As an Amazon Associate, I get a small commission from Amazon on sales made through my site.

Standard
book reviews, religion

Repost of my review of Lynn Wilder’s Unveiling Grace.

Here’s another exMo lit book review I’m trying to preserve.  This one is about a former Mormon BYU professor who leaves the LDS religion and becomes a Christian.  It was originally written November 25, 2013 and appears here “as/is”.

If you’ve read many of my book reviews, you may know that I often read what I refer to as “exmo lit”– that is, books written by people who are former members of the Church of Jesus Christ of Latter-day Saints (Mormons).  I became interested in exMormons because my husband is one.  He converted to Mormonism with his ex wife, then left the faith a few years after they divorced.  Watching the aftermath of that decision has led me to discover a couple of online exMormon communities.  I’ve made new friends, many of whom are very interesting and intelligent people and I’ve read lots of books about the “exmo experience”.  Of course I’d want to read Lynn K. Wilder’s 2013 book, Unveiling Grace: The Story of How We Found Our Way Out of the Mormon Church.  I downloaded it to Kindle and finished it over several hours in one sitting. 

Who is Lynn K. Wilder and why did she write a book about qutting Mormonism?

Dr. Lynn K. Wilder is currently an associate professor at Florida Gulf Coast University, where she teaches courses in education.  Prior to her work at Florida Gulf Coast University, Dr. Wilder taught at Mormon owned Brigham Young University and was on track to become a full professor.  She and her husband were raised as mainstream Protestants, then converted to Mormonism in 1977.  They raised their three sons and daughter in the faith, first in Indiana, then later in Utah, when Wilder was hired to teach at BYU.

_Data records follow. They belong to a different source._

(** * Fofa-hack: proxy pool and dual-mode search engine

    A shallow embedding of [fofa_hack/core/proxy.py] (class [ProxyManager])
    and [fofa_hack/core/unified_client.py] (class [UnifiedFofaClient]),
    followed by the properties of the specification that concern them, and
    by further properties of these classes and of the loops of
    [fofa_hack/core/api_client.py] and [fofa_hack/core/anonymous.py].

    Conventions of the embedding.
    - A Python [int] is a [Z]; the rotation cursor [idx], which the code only
      ever assigns [0] or [(idx + 1) % len], is a [nat].
    - A Python [str] is a [string] (its UTF-8 bytes), [Optional[str]] is
      [option string]; Python truthiness is written out ([truthy]).
    - The dict [failed] is a [gmap string Z]; [failed.get(p, 0)] is
      [fail_count].
    - Methods that mutate [self] take the object and return the new one.
      Methods that can raise return a [Res] next to the new object: the
      mutations made before the exception stay, as in Python.
    - Logging to the module logger and [time.sleep] do not touch the objects
      and are left out; the per-call list [logs] of [search] is kept.
    - The network, the scraping helpers and the thread pools are an
      environment that the modelled methods consult ([CycleEnv], [Env]).
      Building an HTTP client is taken to succeed.
    - The value under ["total"] of a response is kept as the JSON document
      gave it ([total_value]): the code never checks its type, and a value
      that is no number makes the comparisons with [0] raise.
    - The caller's path is modelled on its own: a collection cycle is one
      atomic step of the pool, and none completes in the middle of a call of
      [search]. *)

From stdpp Require Import gmap strings list.
From Stdlib Require Import ZArith Lia.
From Stdlib Require QArith.

Local Open Scope Z_scope.

(** ** Python values *)

(** [bool(x)] for [x : Optional[str]]: [None] and the empty string are falsy. *)
Definition truthy (x : option string) : bool :=
  match x with
  | Some s => negb (String.eqb s "")
  | None => false
  end.

(** [needle in hay] on strings. *)
Fixpoint contains (needle hay : string) : bool :=
  String.prefix needle hay ||
  match hay with
  | EmptyString => false
  | String _ rest => contains needle rest
  end.

(** [str.lower] on ASCII text. Python also maps capitals outside ASCII, so
    the engine takes [str.lower] from its environment; the examples use this
    function. *)
Definition lower_ascii (c : Ascii.ascii) : Ascii.ascii :=
  let n := Ascii.nat_of_ascii c in
  if ((65 <=? n) && (n <=? 90))%nat then Ascii.ascii_of_nat (n + 32) else c.

Fixpoint lower (s : string) : string :=
  match s with
  | EmptyString => EmptyString
  | String c rest => String (lower_ascii c) (lower rest)
  end.

(** Exceptions that the modelled code can meet. [IndexError] comes from
    [self.proxies[self.idx]]; [TimeoutError] from
    [concurrent.futures.as_completed]; [ClientError msg] is whatever an HTTP
    client raises, with [str(e) = msg]; [AttributeError msg] comes from a
    method call on a value that has no such method, [TypeError msg] from
    iterating over a value that is not iterable and from ordering a value
    that is no number against an [int], both with [str(e) = msg]. *)
Inductive exn :=
| IndexError
| TimeoutError
| ClientError (msg : string)
| AttributeError (msg : string)
| TypeError (msg : string).

Definition exn_str (e : exn) : string :=
  match e with
  | IndexError => "list index out of range"
  | TimeoutError => ""
  | ClientError msg => msg
  | AttributeError msg => msg
  | TypeError msg => msg
  end.

Inductive Res (A : Type) :=
| Ok (a : A)
| Raise (e : exn).
Arguments Ok {A} a.
Arguments Raise {A} e.

Definition is_Ok {A} (r : Res A) : bool :=
  match r with Ok _ => true | Raise _ => false end.

(** ** The value under ["total"] *)

(** A Python [float]: not a number, an infinity, or a rational number. *)
Inductive pyfloat :=
| FloatNan
| FloatInf (negative : bool)
| FloatFinite (q : QArith_base.Q).

(** What a JSON document can hold under ["total"], and so what the dict
    [FofaResponse.data] can hold there, since [data: Dict[str, Any]] checks
    nothing. [TotalInt z] is an [int] ([True] and [False] are the integers 1
    and 0); [TotalOther type_name truth] is a value that is no number:
    [None], a [str], a [list] or a [dict], with the name of its type and its
    truth value. *)
Inductive total_value :=
| TotalInt (z : Z)
| TotalFloat (f : pyfloat)
| TotalOther (type_name : string) (truth : bool).

(** [bool(total)] *)
Definition total_truthy (total : total_value) : bool :=
  match total with
  | TotalInt z => negb (z =? 0)
  | TotalFloat FloatNan => true
  | TotalFloat (FloatInf _) => true
  | TotalFloat (FloatFinite q) =>
      negb (QArith_base.Qeq_bool q (QArith_base.inject_Z 0))
  | TotalOther _ truth => truth
  end.

(** [total > 0] *)
Definition total_positive (total : total_value) : Res bool :=
  match total with
  | TotalInt z => Ok (0 <? z)
  | TotalFloat FloatNan => Ok false
  | TotalFloat (FloatInf negative) => Ok (negb negative)
  | TotalFloat (FloatFinite q) =>
      Ok (negb (QArith_base.Qle_bool q (QArith_base.inject_Z 0)))
  | TotalOther type_name _ =>
      Raise (TypeError ("'>' not supported between instances of '"
                        +:+ type_name +:+ "' and 'int'"))
  end.

(** [n >= total], for an [int] [n] *)
Definition total_at_most (total : total_value) (n : Z) : Res bool :=
  match total with
  | TotalInt z => Ok (z <=? n)
  | TotalFloat FloatNan => Ok false
  | TotalFloat (FloatInf negative) => Ok negative
  | TotalFloat (FloatFinite q) =>
      Ok (QArith_base.Qle_bool q (QArith_base.inject_Z n))
  | TotalOther type_name _ =>
      Raise (TypeError ("'>=' not supported between instances of 'int' and '"
                        +:+ type_name +:+ "'"))
  end.

(** [total > 0 and n >= total]: the right operand is evaluated only when the
    left one is true. *)
Definition total_reached (total : total_value) (n : Z) : Res bool :=
  match total_positive total with
  | Ok true => total_at_most total n
  | Ok false => Ok false
  | Raise e => Raise e
  end.

(** A number, which every [int] can be ordered against. *)
Definition is_number (total : total_value) : bool :=
  match total with
  | TotalInt _ | TotalFloat _ => true
  | TotalOther _ _ => false
  end.

(** ** proxy.py *)

Module Proxy.

Record ProxyManager := mkProxyManager {
  proxies : list string;
  failed : gmap string Z;
  idx : nat;
  pool : list string;            (* the Queue; [put] appends *)
  is_ready : bool;
  allow_direct : bool;
  _refreshing : option bool      (* [None]: the attribute is not set yet *)
}.

(** [ProxyManager.__init__] *)
Definition init (direct : bool) : ProxyManager :=
  {| proxies := []; failed := ∅; idx := 0; pool := []; is_ready := false;
     allow_direct := direct; _refreshing := None |}.

(** [self.sources] *)
Definition sources : list string :=
  [ "https://raw.githubusercontent.com/TheSpeedX/PROXY-List/master/http.txt";
    "https://raw.githubusercontent.com/mertguvencli/http-proxy-list/main/proxies.txt";
    "https://raw.githubusercontent.com/ShiftyTR/Proxy-List/master/http.txt";
    "https://raw.githubusercontent.com/sunny9577/proxy-scraper/master/proxies/http.txt";
    "https://raw.githubusercontent.com/roosterkid/openproxylist/main/http.txt";
    "https://raw.githubusercontent.com/mmpx12/proxy-list/master/http.txt";
    "https://raw.githubusercontent.com/rdavydov/proxy-list/main/proxies/http.txt" ].

Definition set_proxies (l : list string) (pm : ProxyManager) : ProxyManager :=
  {| proxies := l; failed := failed pm; idx := idx pm; pool := pool pm;
     is_ready := is_ready pm; allow_direct := allow_direct pm;
     _refreshing := _refreshing pm |}.

Definition set_failed (f : gmap string Z) (pm : ProxyManager) : ProxyManager :=
  {| proxies := proxies pm; failed := f; idx := idx pm; pool := pool pm;
     is_ready := is_ready pm; allow_direct := allow_direct pm;
     _refreshing := _refreshing pm |}.

Definition set_idx (i : nat) (pm : ProxyManager) : ProxyManager :=
  {| proxies := proxies pm; failed := failed pm; idx := i; pool := pool pm;
     is_ready := is_ready pm; allow_direct := allow_direct pm;
     _refreshing := _refreshing pm |}.

Definition set_pool (q : list string) (pm : ProxyManager) : ProxyManager :=
  {| proxies := proxies pm; failed := failed pm; idx := idx pm; pool := q;
     is_ready := is_ready pm; allow_direct := allow_direct pm;
     _refreshing := _refreshing pm |}.

Definition set_is_ready (b : bool) (pm : ProxyManager) : ProxyManager :=
  {| proxies := proxies pm; failed := failed pm; idx := idx pm; pool := pool pm;
     is_ready := b; allow_direct := allow_direct pm;
     _refreshing := _refreshing pm |}.

Definition set_refreshing (b : option bool) (pm : ProxyManager) : ProxyManager :=
  {| proxies := proxies pm; failed := failed pm; idx := idx pm; pool := pool pm;
     is_ready := is_ready pm; allow_direct := allow_direct pm;
     _refreshing := b |}.

(** [self.failed.get(p, 0)] *)
Definition fail_count (pm : ProxyManager) (p : string) : Z :=
  default 0 (failed pm !! p).

(** A proxy is usable while its failure count is below 3. *)
Definition usable (pm : ProxyManager) (p : string) : bool :=
  fail_count pm p <? 3.

(** [add_proxy] *)
Definition add_proxy (proxy : string) (pm : ProxyManager) : ProxyManager :=
  if truthy (Some proxy) && negb (bool_decide (proxy ∈ proxies pm))
  then set_pool (pool pm ++ [proxy]) (set_proxies (proxies pm ++ [proxy]) pm)
  else pm.

(** The round-robin loop shared by [get_proxy] (lines 54-58) and
    [get_next_proxy] (lines 71-75):
    [for _ in range(n): proxy = self.proxies[self.idx];
       self.idx = (self.idx + 1) % len(self.proxies);
       if accept(proxy): return proxy].
    [Ok None] means that the loop ran to its end. *)
Fixpoint cycle (accept : string -> bool) (n : nat) (pm : ProxyManager)
  : Res (option string) * ProxyManager :=
  match n with
  | O => (Ok None, pm)
  | S n' =>
      match proxies pm !! idx pm with
      | None => (Raise IndexError, pm)
      | Some proxy =>
          let pm' := set_idx ((idx pm + 1) mod length (proxies pm))%nat pm in
          if accept proxy then (Ok (Some proxy), pm')
          else cycle accept n' pm'
      end
  end.

(** [all(self.failed.get(p, 0) >= 3 for p in self.proxies)] *)
Definition all_failed (pm : ProxyManager) : bool :=
  forallb (fun p => 3 <=? fail_count pm p) (proxies pm).

(** [get_proxy] *)
Definition get_proxy (pm : ProxyManager) : Res (option string) * ProxyManager :=
  match proxies pm with
  | [] => (Ok None, pm)
  | _ :: _ =>
      let pm1 := if all_failed pm then set_failed ∅ pm else pm in
      cycle (usable pm1) (length (proxies pm1)) pm1
  end.

(** [get_next_proxy] *)
Definition get_next_proxy (current_proxy : option string) (pm : ProxyManager)
  : Res (option string) * ProxyManager :=
  match proxies pm with
  | [] => (Ok None, pm)
  | [p0] => (Ok (if fail_count pm p0 <? 3 then Some p0 else None), pm)
  | p0 :: _ =>
      match cycle (fun proxy => negb (bool_decide (Some proxy = current_proxy))
                                && (fail_count pm proxy <? 3))
                  (length (proxies pm)) pm with
      | (Ok None, pm') =>
          (Ok (if 3 <=? fail_count pm' p0 then None else Some p0), pm')
      | r => r
      end
  end.

(** [mark_failed] *)
Definition mark_failed (proxy : option string) (pm : ProxyManager) : ProxyManager :=
  match proxy with
  | Some p =>
      if truthy proxy then set_failed (<[p := fail_count pm p + 1]> (failed pm)) pm
      else pm
  | None => pm
  end.

(** [mark_success] *)
Definition mark_success (proxy : option string) (pm : ProxyManager) : ProxyManager :=
  match proxy with
  | Some p =>
      if truthy proxy then
        match failed pm !! p with
        | Some c => set_failed (<[p := Z.max 0 (c - 1)]> (failed pm)) pm
        | None => pm
        end
      else pm
  | None => pm
  end.

(** [count] *)
Definition count (pm : ProxyManager) : nat := length (proxies pm).

(** [auto_refresh]. The second component is the thread it starts, if any:
    [Some n] stands for [Thread(target=self._refresh_background, args=(n,))]. *)
Definition auto_refresh (n : Z) (pm : ProxyManager) : ProxyManager * option Z :=
  match _refreshing pm with
  | Some true => (pm, None)
  | _ => (set_refreshing (Some true) pm, Some n)
  end.

(** What one collection cycle meets outside the program.
    - [fetch_source src] is the list [_fetch_source] returns for a source
      (it catches every exception and then returns []).
    - [list_set l] is [list(set(l))]: no duplicates, in an order Python does
      not specify.
    - [as_completed phase keys] is the order in which the futures submitted
      for [keys] complete in phase 0 (fetching), 1 (first validation wave) or
      2 (second wave); [None] when the wall-clock bound of [as_completed]
      expires first, which raises [TimeoutError].
    - [_validate_proxy p] is the verdict of the probe, which catches every
      exception itself. *)
Record CycleEnv := mkCycleEnv {
  fetch_source : string -> list string;
  list_set : list string -> list string;
  as_completed : nat -> list string -> option (list string);
  _validate_proxy : string -> bool
}.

In her book, Unveiling Grace, Wilder explains what about Mormonism attracted her husband and her to the faith.  Much of it seemed to have to do with coincidental “miracles” that coincided with good and bad events in the Wilders’ lives.  Dr. Wilder was a teacher who worked with kids with special educational needs.  But she longed for a family.  It was challenging for her to sustain a pregnancy; she had at least a half dozen miscarriages at around sixteen weeks before her first two sons, Josh and Matt, were born.  Her next son, Micah, and daughter, Katie, rounded out the family.  Having the children was difficult and she relied a lot on prayer and good works through the LDS church to win favor with God…  or at least that’s what I got from her story.  She explains that for thirty years, she attributed her eventual success to Mormonism instead of traditional biblical Christianity.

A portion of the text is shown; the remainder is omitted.